**Given records:**
------------------------------------------------

Context `{!SizedSource H}.
#[local] Set Default Proof Using "Type*".

Lemma seek_loop_ok k : forall fuel s l1 cs1 l2 cs2 o,
  datahandles_ s = l1 ++ l2 -> current_ s = length l1 -> read_ s = true ->
  Forall2 closed l1 cs1 -> Forall2 closed l2 cs2 -> length l2 = k -> (k < fuel)%nat ->
  zlen (concat cs1) <= o <= zlen (concat (cs1 ++ cs2)) ->
  exists (found : bool) a s' l1' cs1' l2' cs2' q, seek_loop fuel o (zlen (concat cs1)) s = (Ok (found, a), s') /\
    reading s' l1' cs1' l2' cs2' q /\ cs1 ++ cs2 = cs1' ++ cs2' /\ o = zlen (concat cs1') + Z.of_nat q /\
    (found = false -> a = o).
Proof.
  induction k as [|k IH]; intros fuel s l1 cs1 l2 cs2 o E1 E2 E3 H1 H2 Hk Hf Ho; (destruct fuel as [|fuel]; [lia|]);
    cbn [seek_loop]; rewrite (M_bind_Ok _ _ _ s s) by done.
  - apply nil_length_inv in Hk as ->. inversion H2; subst. rewrite app_nil_r in Ho.
    rewrite at_end_true by (by rewrite E1, app_nil_r, E2).
    exists false, (zlen (concat cs1)), s, l1, cs1, [], [], 0%nat. split_and!; try done; lia.
  - inversion H2 as [|h c l2' cs2' Hh Ht]; subst; [done|]. rewrite (at_end_false s l1 h l2') by done.
    rewrite E2, (M_bind_Ok _ _ _ _ _ (on_same dh_size s l1 h l2' _ E1 (src_size _ _ _ Hh))).
    destruct (Z.leb_spec (zlen (concat cs1)) o); [|lia].
    destruct (Z.ltb_spec o (zlen (concat cs1) + zlen c)) as [Hin|Hout]; cbn [andb].
    + destruct (openCurrent_read s l1 cs1 (h :: l2') (c :: cs2')) as (s1 & l3 & Eo & Hr1 & _); [done..|].
      rewrite (M_bind_Ok _ _ _ _ _ Eo). pose proof Hr1 as [F1 F2 F3 F4 F5].
      destruct l3 as [|h1 l3]; [done|]. destruct F5 as [Hh1 F5].
      destruct (src_seek h1 c 0 (o - zlen (concat cs1)) Hh1) as (h2 & Es & Hh2); [lia|].
      rewrite (M_bind_Ok _ _ _ _ _ (on_current _ _ _ _ _ _ _ _ F1 eq_refl Es)).
      eexists true, _, _, l1, cs1, (h2 :: l3), (c :: cs2'), _. split; [done|]. split; [by split|].
      split_and!; try done. lia.
    + rewrite (M_bind_Ok (modifyM _) _ _ tt _ eq_refl).
      destruct (IH fuel (set_current (S (current_ s)) s) (l1 ++ [h]) (cs1 ++ [c]) l2' cs2' o)
        as (fd & a & s' & l1' & cs1' & l3 & cs3 & q & E & Hr & Hcs & Hq & Hfd); simpl; try done; try lia.
      * by rewrite <- app_assoc.
      * rewrite length_app, E2. simpl. lia.
      * apply Forall2_app; [done|by constructor].
      * by simpl in Hk; lia.
      * rewrite <- app_assoc, concat_app. simpl. rewrite app_nil_r, zlen_app. simpl in Ho. lia.
      * rewrite concat_app in E. simpl in E. rewrite app_nil_r, zlen_app in E.
        exists fd, a, s', l1', cs1', l3, cs3, q. rewrite <- app_assoc in Hcs. done.
Qed.

Lemma is_readable_bound s c p : is_readable s c (Some p) -> (p <= length c)%nat.
Proof.
  intros (l1 & cs1 & l2 & cs2 & q & Hr & -> & ->). pose proof (open_head_bound _ _ _ (rd_head _ _ _ _ _ _ Hr)).
  rewrite concat_app, length_app. lia.
Qed.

------------------------------------------------

**What to produce:** Quote each line of the data above exactly as written.

**Written reply:**
Context `{!SizedSource H}.
#[local] Set Default Proof Using "Type*".

Lemma seek_loop_ok k : forall fuel s l1 cs1 l2 cs2 o,
  datahandles_ s = l1 ++ l2 -> current_ s = length l1 -> read_ s = true ->
  Forall2 closed l1 cs1 -> Forall2 closed l2 cs2 -> length l2 = k -> (k < fuel)%nat ->
  zlen (concat cs1) <= o <= zlen (concat (cs1 ++ cs2)) ->
  exists (found : bool) a s' l1' cs1' l2' cs2' q, seek_loop fuel o (zlen (concat cs1)) s = (Ok (found, a), s') /\
    reading s' l1' cs1' l2' cs2' q /\ cs1 ++ cs2 = cs1' ++ cs2' /\ o = zlen (concat cs1') + Z.of_nat q /\
    (found = false -> a = o).
Proof.
  induction k as [|k IH]; intros fuel s l1 cs1 l2 cs2 o E1 E2 E3 H1 H2 Hk Hf Ho; (destruct fuel as [|fuel]; [lia|]);
    cbn [seek_loop]; rewrite (M_bind_Ok _ _ _ s s) by done.
  - apply nil_length_inv in Hk as ->. inversion H2; subst. rewrite app_nil_r in Ho.
    rewrite at_end_true by (by rewrite E1, app_nil_r, E2).
    exists false, (zlen (concat cs1)), s, l1, cs1, [], [], 0%nat. split_and!; try done; lia.
  - inversion H2 as [|h c l2' cs2' Hh Ht]; subst; [done|]. rewrite (at_end_false s l1 h l2') by done.
    rewrite E2, (M_bind_Ok _ _ _ _ _ (on_same dh_size s l1 h l2' _ E1 (src_size _ _ _ Hh))).
    destruct (Z.leb_spec (zlen (concat cs1)) o); [|lia].
    destruct (Z.ltb_spec o (zlen (concat cs1) + zlen c)) as [Hin|Hout]; cbn [andb].
    + destruct (openCurrent_read s l1 cs1 (h :: l2') (c :: cs2')) as (s1 & l3 & Eo & Hr1 & _); [done..|].
      rewrite (M_bind_Ok _ _ _ _ _ Eo). pose proof Hr1 as [F1 F2 F3 F4 F5].
      destruct l3 as [|h1 l3]; [done|]. destruct F5 as [Hh1 F5].
      destruct (src_seek h1 c 0 (o - zlen (concat cs1)) Hh1) as (h2 & Es & Hh2); [lia|].
      rewrite (M_bind_Ok _ _ _ _ _ (on_current _ _ _ _ _ _ _ _ F1 eq_refl Es)).
      eexists true, _, _, l1, cs1, (h2 :: l3), (c :: cs2'), _. split; [done|]. split; [by split|].
      split_and!; try done. lia.
    + rewrite (M_bind_Ok (modifyM _) _ _ tt _ eq_refl).
      destruct (IH fuel (set_current (S (current_ s)) s) (l1 ++ [h]) (cs1 ++ [c]) l2' cs2' o)
        as (fd & a & s' & l1' & cs1' & l3 & cs3 & q & E & Hr & Hcs & Hq & Hfd); simpl; try done; try lia.
      * by rewrite <- app_assoc.
      * rewrite length_app, E2. simpl. lia.
      * apply Forall2_app; [done|by constructor].
      * by simpl in Hk; lia.
      * rewrite <- app_assoc, concat_app. simpl. rewrite app_nil_r, zlen_app. simpl in Ho. lia.
      * rewrite concat_app in E. simpl in E. rewrite app_nil_r, zlen_app in E.
        exists fd, a, s', l1', cs1', l3, cs3, q. rewrite <- app_assoc in Hcs. done.
Qed.

Lemma is_readable_bound s c p : is_readable s c (Some p) -> (p <= length c)%nat.
Proof.
  intros (l1 & cs1 & l2 & cs2 & q & Hr & -> & ->). pose proof (open_head_bound _ _ _ (rd_head _ _ _ _ _ _ Hr)).
  rewrite concat_app, length_app. lia.
Qed.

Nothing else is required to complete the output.